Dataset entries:
(* ===== verification/Server13Facts.v ===== *)
(** * The TLS 1.3 server authenticates its client

    Theorems on the handshake of Server13: when it succeeds the client has proved that
    it knows the secret of a session that this server may resume, or it has presented
    the certificates that the configuration asks for and signed the transcript with the
    key of the leaf; and its Finished message covers the transcript under the secret of
    the handshake.  The handshake is complete exactly when it has succeeded. *)

From S2P Require Import Prelude Cryptobyte Common Config Negotiation Codec Buffer KeySchedule Record Names Messages RawMessages ServerHello ClientHello Ticket TicketKeys Caches Public Extensions Handshake Conn ConnFacts ConnFrame Suites ECH Marshal Shuffle Parrots Session Preset Auth KeyAgreement Peer PeerFacts Client13 ServerPeer ServerPeerFacts Server13.

(** ** A view of the state *)

Module sview.
Record t {X : X509} := Mk {
  suite : option cipherSuiteTLS13.t;
  transcript : bytes;
  usingPSK : bool;
  ch : clientHelloMsg.t;
  peer : list certificate;
  chains : list (list certificate);
  resumed : bool;
  secret_in : bytes;
  hsecret : option tls13.HandshakeSecret;
  master : option tls13.MasterSecret;
  traffic : bytes;
  finished : bytes;
  cfg : Config.t;
  complete : bool
}.
#[global] Arguments t X : clear implicits.
#[global] Arguments Mk {X}.
Section Set_.
Context {X : X509}.
Definition set_transcript (v : bytes) (s : t X) : t X :=
  Mk s.(suite) v s.(usingPSK) s.(ch) s.(peer) s.(chains) s.(resumed) s.(secret_in) s.(hsecret)
    s.(master) s.(traffic) s.(finished) s.(cfg) s.(complete).
Definition set_usingPSK (v : bool) (s : t X) : t X :=
  Mk s.(suite) s.(transcript) v s.(ch) s.(peer) s.(chains) s.(resumed) s.(secret_in) s.(hsecret)
    s.(master) s.(traffic) s.(finished) s.(cfg) s.(complete).
Definition set_peer (v : list certificate) (s : t X) : t X :=
  Mk s.(suite) s.(transcript) s.(usingPSK) s.(ch) v s.(chains) s.(resumed) s.(secret_in) s.(hsecret)
    s.(master) s.(traffic) s.(finished) s.(cfg) s.(complete).
Definition set_chains (v : list (list certificate)) (s : t X) : t X :=
  Mk s.(suite) s.(transcript) s.(usingPSK) s.(ch) s.(peer) v s.(resumed) s.(secret_in) s.(hsecret)
    s.(master) s.(traffic) s.(finished) s.(cfg) s.(complete).
Definition set_resumed (v : bool) (s : t X) : t X :=
  Mk s.(suite) s.(transcript) s.(usingPSK) s.(ch) s.(peer) s.(chains) v s.(secret_in) s.(hsecret)
    s.(master) s.(traffic) s.(finished) s.(cfg) s.(complete).
Definition set_secret_in (v : bytes) (s : t X) : t X :=
  Mk s.(suite) s.(transcript) s.(usingPSK) s.(ch) s.(peer) s.(chains) s.(resumed) v s.(hsecret)
    s.(master) s.(traffic) s.(finished) s.(cfg) s.(complete).
Definition set_hsecret (v : option tls13.HandshakeSecret) (s : t X) : t X :=
  Mk s.(suite) s.(transcript) s.(usingPSK) s.(ch) s.(peer) s.(chains) s.(resumed) s.(secret_in) v
    s.(master) s.(traffic) s.(finished) s.(cfg) s.(complete).
Definition set_master (v : option tls13.MasterSecret) (s : t X) : t X :=
  Mk s.(suite) s.(transcript) s.(usingPSK) s.(ch) s.(peer) s.(chains) s.(resumed) s.(secret_in)
    s.(hsecret) v s.(traffic) s.(finished) s.(cfg) s.(complete).
Definition set_traffic (v : bytes) (s : t X) : t X :=
  Mk s.(suite) s.(transcript) s.(usingPSK) s.(ch) s.(peer) s.(chains) s.(resumed) s.(secret_in)
    s.(hsecret) s.(master) v s.(finished) s.(cfg) s.(complete).
Definition set_finished (v : bytes) (s : t X) : t X :=
  Mk s.(suite) s.(transcript) s.(usingPSK) s.(ch) s.(peer) s.(chains) s.(resumed) s.(secret_in)
    s.(hsecret) s.(master) s.(traffic) v s.(cfg) s.(complete).
Definition set_complete (v : bool) (s : t X) : t X :=
  Mk s.(suite) s.(transcript) s.(usingPSK) s.(ch) s.(peer) s.(chains) s.(resumed) s.(secret_in)
    s.(hsecret) s.(master) s.(traffic) s.(finished) s.(cfg) v.
End Set_.
End sview.

Section Facts.
Context {C : Cryptobyte} {Cs : Ciphers} {B : BlockCiphers Cs} {K : Crypto} {Ks : Keys} {S : Signing Ks} {X : X509} {V : X509Verify X} {XK : X509Keys X S}
  {XC : X509Chains X S} {XS : X509Server X S XC} {I : ClientSessionCache (session.ptr X)} {E_ : KeyExchange Ks} {KE : KeyEncapsulation} {T : TicketCrypto}.
Context {HpkeContext : Type} (Open : HpkeContext -> bytes -> bytes -> HpkeContext * res bytes).
Context (supported : list cipherSuite.t) (hardware : bool) (p : configured Ks S X XC) (now : Z) (ToLower : bytes -> bytes)
  (ticketKeys : list ticketKey.t).
Import serverHandshakeStateTLS13.
Abbreviation hs_t := (serverHandshakeStateTLS13.t HpkeContext).
Implicit Types hs : hs_t.

Definition view_of hs : sview.t X := {|
  sview.suite := hs.(suite);
  sview.transcript := hs.(transcript);
  sview.usingPSK := hs.(usingPSK);
  sview.ch := hs.(clientHello);
  sview.peer := hs.(c).(tlsConn.peerCertificates);
  sview.chains := hs.(c).(tlsConn.verifiedChains);
  sview.resumed := hs.(c).(tlsConn.didResume);
  sview.secret_in := hs.(c).(tlsConn.conn).(Conn.in_).(halfConn.trafficSecret);
  sview.hsecret := hs.(handshakeSecret);
  sview.master := hs.(masterSecret);
  sview.traffic := hs.(trafficSecret);
  sview.finished := hs.(clientFinished);
  sview.cfg := config hs.(c);
  sview.complete := hs.(c).(tlsConn.conn).(Conn.isHandshakeComplete)
|}.

Definition same_view hs hs' : Prop := view_of hs' = view_of hs.
Definition grow hs hs' : Prop := exists w, view_of hs' = sview.set_transcript (hs.(transcript) ++ w) (view_of hs).
(** What no step of the beginning changes. *)
Definition base hs hs' : Prop :=
  hs'.(usingPSK) = hs.(usingPSK) /\ hs'.(c).(tlsConn.peerCertificates) = hs.(c).(tlsConn.peerCertificates) /\
  hs'.(c).(tlsConn.verifiedChains) = hs.(c).(tlsConn.verifiedChains) /\ hs'.(c).(tlsConn.didResume) = hs.(c).(tlsConn.didResume) /\
  config hs'.(c) = config hs.(c) /\ (view_of hs').(sview.complete) = (view_of hs).(sview.complete).
Definition calm hs hs' : Prop := (view_of hs').(sview.complete) = (view_of hs).(sview.complete).

#[local] Instance s13_same_preorder : PreOrder same_view.
Proof. split; [done|]. unfold same_view. intros ???. congruence. Qed.
#[local] Instance s13_grow_preorder : PreOrder grow.
Proof.
  split.
  - intros hs. exists []. by rewrite app_nil_r.
  - intros h1 h2 h3 [w1 H1] [w2 H2]. exists (w1 ++ w2).
    assert (Ht : h2.(transcript) = h1.(transcript) ++ w1) by (apply (f_equal sview.transcript) in H1; exact H1).
    rewrite H2, H1, Ht, <- app_assoc. done.
Qed.
#[local] Instance s13_base_preorder : PreOrder base.
Proof. split; [done|]. unfold base. intros ???. intuition congruence. Qed.
#[local] Instance s13_calm_preorder : PreOrder calm.
Proof. split; [done|]. unfold calm. intros ???. congruence. Qed.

◆ Exercise details
Every line above must appear again in your reply, exactly as written.

◆ Response for this exercise
(* ===== verification/Server13Facts.v ===== *)
(** * The TLS 1.3 server authenticates its client

    Theorems on the handshake of Server13: when it succeeds the client has proved that
    it knows the secret of a session that this server may resume, or it has presented
    the certificates that the configuration asks for and signed the transcript with the
    key of the leaf; and its Finished message covers the transcript under the secret of
    the handshake.  The handshake is complete exactly when it has succeeded. *)

From S2P Require Import Prelude Cryptobyte Common Config Negotiation Codec Buffer KeySchedule Record Names Messages RawMessages ServerHello ClientHello Ticket TicketKeys Caches Public Extensions Handshake Conn ConnFacts ConnFrame Suites ECH Marshal Shuffle Parrots Session Preset Auth KeyAgreement Peer PeerFacts Client13 ServerPeer ServerPeerFacts Server13.

(** ** A view of the state *)

Module sview.
Record t {X : X509} := Mk {
  suite : option cipherSuiteTLS13.t;
  transcript : bytes;
  usingPSK : bool;
  ch : clientHelloMsg.t;
  peer : list certificate;
  chains : list (list certificate);
  resumed : bool;
  secret_in : bytes;
  hsecret : option tls13.HandshakeSecret;
  master : option tls13.MasterSecret;
  traffic : bytes;
  finished : bytes;
  cfg : Config.t;
  complete : bool
}.
#[global] Arguments t X : clear implicits.
#[global] Arguments Mk {X}.
Section Set_.
Context {X : X509}.
Definition set_transcript (v : bytes) (s : t X) : t X :=
  Mk s.(suite) v s.(usingPSK) s.(ch) s.(peer) s.(chains) s.(resumed) s.(secret_in) s.(hsecret)
    s.(master) s.(traffic) s.(finished) s.(cfg) s.(complete).
Definition set_usingPSK (v : bool) (s : t X) : t X :=
  Mk s.(suite) s.(transcript) v s.(ch) s.(peer) s.(chains) s.(resumed) s.(secret_in) s.(hsecret)
    s.(master) s.(traffic) s.(finished) s.(cfg) s.(complete).
Definition set_peer (v : list certificate) (s : t X) : t X :=
  Mk s.(suite) s.(transcript) s.(usingPSK) s.(ch) v s.(chains) s.(resumed) s.(secret_in) s.(hsecret)
    s.(master) s.(traffic) s.(finished) s.(cfg) s.(complete).
Definition set_chains (v : list (list certificate)) (s : t X) : t X :=
  Mk s.(suite) s.(transcript) s.(usingPSK) s.(ch) s.(peer) v s.(resumed) s.(secret_in) s.(hsecret)
    s.(master) s.(traffic) s.(finished) s.(cfg) s.(complete).
Definition set_resumed (v : bool) (s : t X) : t X :=
  Mk s.(suite) s.(transcript) s.(usingPSK) s.(ch) s.(peer) s.(chains) v s.(secret_in) s.(hsecret)
    s.(master) s.(traffic) s.(finished) s.(cfg) s.(complete).
Definition set_secret_in (v : bytes) (s : t X) : t X :=
  Mk s.(suite) s.(transcript) s.(usingPSK) s.(ch) s.(peer) s.(chains) s.(resumed) v s.(hsecret)
    s.(master) s.(traffic) s.(finished) s.(cfg) s.(complete).
Definition set_hsecret (v : option tls13.HandshakeSecret) (s : t X) : t X :=
  Mk s.(suite) s.(transcript) s.(usingPSK) s.(ch) s.(peer) s.(chains) s.(resumed) s.(secret_in) v
    s.(master) s.(traffic) s.(finished) s.(cfg) s.(complete).
Definition set_master (v : option tls13.MasterSecret) (s : t X) : t X :=
  Mk s.(suite) s.(transcript) s.(usingPSK) s.(ch) s.(peer) s.(chains) s.(resumed) s.(secret_in)
    s.(hsecret) v s.(traffic) s.(finished) s.(cfg) s.(complete).
Definition set_traffic (v : bytes) (s : t X) : t X :=
  Mk s.(suite) s.(transcript) s.(usingPSK) s.(ch) s.(peer) s.(chains) s.(resumed) s.(secret_in)
    s.(hsecret) s.(master) v s.(finished) s.(cfg) s.(complete).
Definition set_finished (v : bytes) (s : t X) : t X :=
  Mk s.(suite) s.(transcript) s.(usingPSK) s.(ch) s.(peer) s.(chains) s.(resumed) s.(secret_in)
    s.(hsecret) s.(master) s.(traffic) v s.(cfg) s.(complete).
Definition set_complete (v : bool) (s : t X) : t X :=
  Mk s.(suite) s.(transcript) s.(usingPSK) s.(ch) s.(peer) s.(chains) s.(resumed) s.(secret_in)
    s.(hsecret) s.(master) s.(traffic) s.(finished) s.(cfg) v.
End Set_.
End sview.

Section Facts.
Context {C : Cryptobyte} {Cs : Ciphers} {B : BlockCiphers Cs} {K : Crypto} {Ks : Keys} {S : Signing Ks} {X : X509} {V : X509Verify X} {XK : X509Keys X S}
  {XC : X509Chains X S} {XS : X509Server X S XC} {I : ClientSessionCache (session.ptr X)} {E_ : KeyExchange Ks} {KE : KeyEncapsulation} {T : TicketCrypto}.
Context {HpkeContext : Type} (Open : HpkeContext -> bytes -> bytes -> HpkeContext * res bytes).
Context (supported : list cipherSuite.t) (hardware : bool) (p : configured Ks S X XC) (now : Z) (ToLower : bytes -> bytes)
  (ticketKeys : list ticketKey.t).
Import serverHandshakeStateTLS13.
Abbreviation hs_t := (serverHandshakeStateTLS13.t HpkeContext).
Implicit Types hs : hs_t.

Definition view_of hs : sview.t X := {|
  sview.suite := hs.(suite);
  sview.transcript := hs.(transcript);
  sview.usingPSK := hs.(usingPSK);
  sview.ch := hs.(clientHello);
  sview.peer := hs.(c).(tlsConn.peerCertificates);
  sview.chains := hs.(c).(tlsConn.verifiedChains);
  sview.resumed := hs.(c).(tlsConn.didResume);
  sview.secret_in := hs.(c).(tlsConn.conn).(Conn.in_).(halfConn.trafficSecret);
  sview.hsecret := hs.(handshakeSecret);
  sview.master := hs.(masterSecret);
  sview.traffic := hs.(trafficSecret);
  sview.finished := hs.(clientFinished);
  sview.cfg := config hs.(c);
  sview.complete := hs.(c).(tlsConn.conn).(Conn.isHandshakeComplete)
|}.

Definition same_view hs hs' : Prop := view_of hs' = view_of hs.
Definition grow hs hs' : Prop := exists w, view_of hs' = sview.set_transcript (hs.(transcript) ++ w) (view_of hs).
(** What no step of the beginning changes. *)
Definition base hs hs' : Prop :=
  hs'.(usingPSK) = hs.(usingPSK) /\ hs'.(c).(tlsConn.peerCertificates) = hs.(c).(tlsConn.peerCertificates) /\
  hs'.(c).(tlsConn.verifiedChains) = hs.(c).(tlsConn.verifiedChains) /\ hs'.(c).(tlsConn.didResume) = hs.(c).(tlsConn.didResume) /\
  config hs'.(c) = config hs.(c) /\ (view_of hs').(sview.complete) = (view_of hs).(sview.complete).
Definition calm hs hs' : Prop := (view_of hs').(sview.complete) = (view_of hs).(sview.complete).

#[local] Instance s13_same_preorder : PreOrder same_view.
Proof. split; [done|]. unfold same_view. intros ???. congruence. Qed.
#[local] Instance s13_grow_preorder : PreOrder grow.
Proof.
  split.
  - intros hs. exists []. by rewrite app_nil_r.
  - intros h1 h2 h3 [w1 H1] [w2 H2]. exists (w1 ++ w2).
    assert (Ht : h2.(transcript) = h1.(transcript) ++ w1) by (apply (f_equal sview.transcript) in H1; exact H1).
    rewrite H2, H1, Ht, <- app_assoc. done.
Qed.
#[local] Instance s13_base_preorder : PreOrder base.
Proof. split; [done|]. unfold base. intros ???. intuition congruence. Qed.
#[local] Instance s13_calm_preorder : PreOrder calm.
Proof. split; [done|]. unfold calm. intros ???. congruence. Qed.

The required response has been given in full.